Veio da cozinha um barulho de panela. 3h34. A insônia costuma aguçar meus ouvidos. Fosse de copo batendo na pia, porta de geladeira, jarra despejando água, era a sede do pai. Nem sempre ele se lembra da moringa ao lado da cama, que esvazia e reenche todas as noites antes de ir deitar, “tenho sede, filho, muita sede, uma boca seca de quem vai morrer afogado”. Sempre deixo pra lá essa de afogado ter a boca seca.
Antes da panela, eu já tinha sacado a porta do quarto rangendo, os passos do velho no corredor, seu movimento atordoado pela cozinha, a portinhola do último armário batendo na parede. Tirou a panela de lá de dentro, levou pra mesa e foi arrastando os chinelos até a despensa.
Levantei me atrapalhando nas cobertas, errando os dedos na havaianas; sem acender a luz, deixei o quarto. Me deparei com o pai tentando abrir um saco de feijão; puxava o plástico com dificuldade, até que enfiou o indicador e conseguiu um furo, que alargou com a ajuda da outra mão. Só então ele me percebeu na cozinha.
— Acordado, filho? É cedo.
— O que o senhor tá fazendo?
— Tá com sede?
— Não. Ouvi barulho.
Foi se aproximando, fechou a porta atrás de mim. — Senta aí, Júnior. — Apontou uma cadeira e afastou a da cabeceira pra ele. Sentamos.
Despejou parte do pacote na mesa.
— Vai escolher feijão a essa hora?
Esticou o braço, apanhou a panela, e apoiou em cima das pernas.
— Estou adiantando pra sua mãe. Quero deixar de molho pra cozinhar logo cedo.
Passou a mão sobre o montinho, separando os grãos, e começou a empurrar um a um para dentro da panela, plin, plin, plin. Batia o dedo em cima de cada feijão, como se contasse, depois vinha o som ritmado, plin, plin, plin. Aquilo era meio hipnótico, foi me dando sono.

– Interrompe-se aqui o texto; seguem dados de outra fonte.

(** From the end: the same on the bytes in reverse. *)
Definition rstrip (s : string) : string :=
  string_of_list_ascii
    (rev (drop_spaces is_space (λ d c, is_space2 c d) (λ e d c, is_space3 c d e)
            (rev (list_ascii_of_string s)))).

Definition strip (s : string) : string := rstrip (lstrip s).

(** [s <= t] on strings: lexicographic on code points, which on UTF-8
    encoded text is the lexicographic order on bytes. *)
Definition str_le (s t : string) : Prop := String.leb s t = true.

(** ** The Partitioner *)

Module Partitioner.

(** [t3q2_master.py], [t3q3_master.py], [t3q4_master.py], [t3_master_only.py]:
<<
    base = DATASET_SIZE // workers
    ranges = []
    for w in range(workers):
        lo = w * base
        hi = (w + 1) * base if w < workers - 1 else DATASET_SIZE
        ranges.append((lo, hi))
>> *)
Definition range_of (DATASET_SIZE workers w : Z) : Z * Z :=
  let base := DATASET_SIZE `div` workers in
  (w * base, if bool_decide (w < workers - 1) then (w + 1) * base else DATASET_SIZE).

Definition ranges (DATASET_SIZE workers : Z) : list (Z * Z) :=
  range_of DATASET_SIZE workers <$> seqZ 0 workers.

(** [chunk_sizes = [0] + [hi - lo for (lo, hi) in ranges]] without the
    leading [0] of the coordinator. *)
Definition sizes (rs : list (Z * Z)) : list Z := (λ r, r.2 - r.1) <$> rs.

(** [t3.py], [t3q2.py] ([run], every rank computes its own slice):
<<
    base = total // size
    lo = rank * base
    hi = (rank + 1) * base if rank < size - 1 else total
    ...
    chunks = [base] * (size - 1) + [total - base * (size - 1)]
>> *)
Definition slice_of_rank (total size rank : Z) : Z * Z :=
  let base := total `div` size in
  (rank * base, if bool_decide (rank < size - 1) then (rank + 1) * base else total).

Esparramou mais um pouco sobre a mesa.
— Hoje a gente chegou tarde, ela não teve tempo e nem cabeça pra nada.
— Onde vocês foram?
Catou uma pedrinha minúscula e a rodeou entre os dedos antes de atirar na direção da pia. Errou, a bolinha preta quicou duas vezes e parou.
— Sua mãe é uma mulher boa, e sempre foi uma boa mãe pra você também.
— Sempre, pai. Tirando aquela vez que ela me esqueceu na escola, lembra? O senhor disse que chegou em casa de noite e perguntou, “cadê o menino, Rosa?, cadê o menino?”. Lembra?
Soltei uma risada boba. Ele continuou sério.
— Não, Júnior, quem te esqueceu naquele dia fui eu.
Plin, plin, plin, plin.
Pensei em insistir que era ela quem me buscava na escola; que ela tinha ficado muito arrependida, “desculpa, filho, desculpa sua mãe”; que ele tinha ido me resgatar enquanto ela esperava em casa, chorando; que quando chegamos ele gritou, “eu não sei onde você estava com a cabeça pra esquecer o moleque desse jeito”. Mas deixei pra lá.
Alisou alguns grãos. — Ela sempre prepara tão bem esse feijãozinho pra gente, né, filho? — Parou os olhos em mim. Tive vontade de rir bobo de novo.
— Acho que ela salga demais a comida, deve ser ruim isso pra pressão. Vai ver tá todo mundo aqui em casa com pressão alta. — Quis ajudar, apanhei o saco e despejei meu próprio montinho. — É até bom fazer uns exames. Vai ver, essa boca seca de afogado que o senhor tem é da pressão.
O pai baixou mais a cabeça. Com a borda da mão, empurrou pra dentro da panela um punhadinho, nem viu se tinha pedra.
Fiquei arrependido de ter falado do sal, de ter reclamado da comida dela, de ter tocado em assunto de doença.
— Os que têm só metade, é pra jogar fora?
Esperei uma resposta, mas ele parecia esquecido dos feijões; encarava a parede.
Com a mão cheia, inclinei pro lado dele e despejei os inteiros na panela. — E o Tobi, pai?
Ele deixou a parede e se voltou pro corredor. — Tá no quarto, não larga a sua mãe faz alguns dias. Deve ter subido na cama.
Achei uma pedra. — A mãe vai sentir falta quando ele morrer, tá velhinho.
O pai apoiou a panela na mesa. — Estamos. — Deixou a cadeira, foi até a geladeira, pegou a jarra e despejou água no copo. Devia ser a boca de afogado.